- **What you have to do**: Locate the line that contains "destruct (Ht3 q" in the entries below, then repeat it and every following line through the line that contains "(** * Tearing an address space down *)", exactly, and no others.

Saved data entries:
^^^^

Lemma map_initial_spec s i l user_stack :
  let p := proc s i in
  space_ok s i l -> page_ok user_stack -> page_ok trap_sec_start -> (6 <= length l)%nat ->
  exists s' T l', map_initial i user_stack s = Ok tt s' /\
    pt_ok free_pages (p_pagetable p) s' T l' /\ l' `suffix_of` l /\ (length l <= length l' + 6)%nat /\
    kframe s s' /\ initial_regions (k_mem s') (p_mapped_info p) (p_trapframe p) /\
    (forall a, 0 <= a < MAXVA -> leaf (k_mem s') T a = initial_leaf (p_trapframe p) user_stack a) /\
    same_outside (table_pages T ∪ {[p_mapped_info p]}) (k_mem s) (k_mem s') /\
    (forall q, q ∈ table_pages T -> q = p_pagetable p \/ q ∈ l) /\
    (forall k v n t, 3 <= k < 256 -> region_is (k_mem s) (p_mapped_info p) k v n t -> region_is (k_mem s') (p_mapped_info p) k v n t).
Proof.
  intros p [Hok Hinfo Hip Hil Htf Hne] Hus Htr Hlen. fold p in Hok, Hinfo, Hip, Hil, Htf, Hne.
  set (pt := p_pagetable p) in *. set (info := p_mapped_info p) in *. set (tf := p_trapframe p) in *.
  assert (Htab : info ∉ table_pages (fresh_table pt)) by (rewrite table_pages_fresh; set_solver).
  assert (Hb : forall q, page_ok q -> q mod PGSIZE = 0 /\ 0 <= q /\ q + PGSIZE <= MAXVA /\ 0 <= q < 2 ^ 64 - PGSIZE /\ USER_STACK_TOP <= q).
  { intros q Hq. pose proof (page_ok_range q Hq). destruct Hq as (? & ? & ?).
    assert (PHYS_TOP < MAXVA) by done. assert (USER_STACK_TOP < DRAM_BASE) by done. split_and!; lia || done. }
  destruct (Hb tf Htf) as (T1 & T2 & T3 & T4 & T5). destruct (Hb _ Htr) as (R1 & R2 & R3 & R4 & R5).
  destruct (Hb user_stack Hus) as (_ & _ & _ & U4 & _).
  assert (Hst : USER_STACK_TOP - PGSIZE < USER_STACK_TOP) by done.
  destruct (map_and_record pt s (fresh_table pt) l info 0 (USER_STACK_TOP - PGSIZE) user_stack perm_user_rw STACK_SEGMENT)
    as (s1 & Ta & l1 & E1 & Hok1 & Hi1 & Hs1 & Hn1 & Hsub1 & Hk1 & Hm1 & Hr1 & Hkeep1 & Hlf1 & Ht1); try done; try lia.
  { intros a _. by rewrite leaf_fresh. }
  assert (Hil1 : info ∉ l1) by (destruct Hs1 as [u ->]; set_solver).
  assert (Hpage : forall a q, page_of a = q -> page_ok q -> 0 <= a < MAXVA).
  { intros a q Ha Hq. pose proof (page_of_bounds a). rewrite Ha in H. destruct (Hb q Hq) as (_ & ? & ? & _). lia. }
  destruct (map_and_record pt s1 Ta l1 info 1 tf tf perm_kern_rw CONTEXT_SEGMENT)
    as (s2 & Tb & l2 & E2 & Hok2 & Hi2 & Hs2 & Hn2 & Hsub2 & Hk2 & Hm2 & Hr2 & Hkeep2 & Hlf2 & Ht2); try done; try lia.
  { intros a Ha. rewrite Hlf1 by (by eapply Hpage). rewrite decide_False by lia. by rewrite leaf_fresh. }
  assert (Hil2 : info ∉ l2) by (destruct Hs2 as [u ->]; set_solver).
  destruct (map_and_record pt s2 Tb l2 info 2 trap_sec_start trap_sec_start perm_kern_rx SYSTEM_SEGMENT)
    as (s3 & Tc & l3 & E3 & Hok3 & Hi3 & Hs3 & Hn3 & Hsub3 & Hk3 & Hm3 & Hr3 & Hkeep3 & Hlf3 & Ht3); try done; try lia.
  { intros a Ha. rewrite Hlf2, Hlf1 by (by eapply Hpage). rewrite !decide_False by (congruence || lia). by rewrite leaf_fresh. }
  exists s3, Tc, l3. split_and!; try done.
  - unfold map_initial. do 3 (erewrite bind_Ok; [|reflexivity]).
    rewrite E1, E2. specialize (E3 unit (ret tt)). unfold bind, ret in E3 |- *.
    change (p_pagetable (proc s i)) with pt. change (p_mapped_info (proc s i)) with info.
    destruct (user_vm_map _ _ _ _ _ s2) as [[] s2'| |]; [|done..].
    by destruct (set_region _ _ _ _ _ s2') as [[] ?| |].
  - by etrans; [|etrans].
  - lia.
  - by etrans; [|etrans].
  - split_and!; [apply Hkeep3, Hkeep2; done || lia|apply Hkeep3; done || lia|done].
  - intros a Ha. rewrite Hlf3, Hlf2, Hlf1, leaf_fresh by done. unfold initial_leaf.
    repeat case_decide; try done; lia.
  - pose proof (table_pages_mono _ _ Hsub2) as S2. pose proof (table_pages_mono _ _ Hsub3) as S3.
    etrans; [eapply same_outside_mono; [|exact Hm1]; clear -S2 S3; set_solver|].
    etrans; [eapply same_outside_mono; [|exact Hm2]; clear -S3; set_solver|exact Hm3].
  - intros q Hq. assert (Hin : forall x, x ∈ l1 -> x ∈ l) by (destruct Hs1 as [u ->]; set_solver).
    destruct (Ht3 q Hq) as [Hq2|Hq2]; [|right; apply Hin; destruct Hs2 as [u ->]; set_solver].
    destruct (Ht2 q Hq2) as [Hq1|Hq1]; [|right; by apply Hin].
    destruct (Ht1 q Hq1) as [Hq0|Hq0]; [|by right]. left. rewrite table_pages_fresh in Hq0. set_solver.
  - intros k v n t Hk Hr. apply Hkeep3, Hkeep2, Hkeep1; done || lia.
Qed.
(* ------------------------------------------------------------------ *)
(** * Tearing an address space down *)

(** a recorded region: start, pages, segment type *)
Record rgn := mkRgn { r_va : Z; r_npages : nat; r_type : Z }.

(** regions the teardown unmaps, and those whose pages it frees *)
Definition unmaps (r : rgn) : bool := (0 <=? r_type r) && (r_type r <? SYSTEM_SEGMENT).
Definition releases (r : rgn) : bool :=
  (r_type r =? STACK_SEGMENT) || (r_type r =? CONTEXT_SEGMENT) || (r_type r =? DATA_SEGMENT).
Definition r_in (r : rgn) (a : Z) : Prop := r_va r <= a < r_va r + PGSIZE * Z.of_nat (r_npages r).
Definition region_pages (m : gmap Z Z) (T : gmap (list Z) Z) (r : rgn) : list Z :=
  if releases r then mapped_pages m T (r_va r) (r_npages r) else [].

^^^^

- **Answer box**:
    destruct (Ht3 q Hq) as [Hq2|Hq2]; [|right; apply Hin; destruct Hs2 as [u ->]; set_solver].
    destruct (Ht2 q Hq2) as [Hq1|Hq1]; [|right; by apply Hin].
    destruct (Ht1 q Hq1) as [Hq0|Hq0]; [|by right]. left. rewrite table_pages_fresh in Hq0. set_solver.
  - intros k v n t Hk Hr. apply Hkeep3, Hkeep2, Hkeep1; done || lia.
Qed.
(* ------------------------------------------------------------------ *)
(** * Tearing an address space down *)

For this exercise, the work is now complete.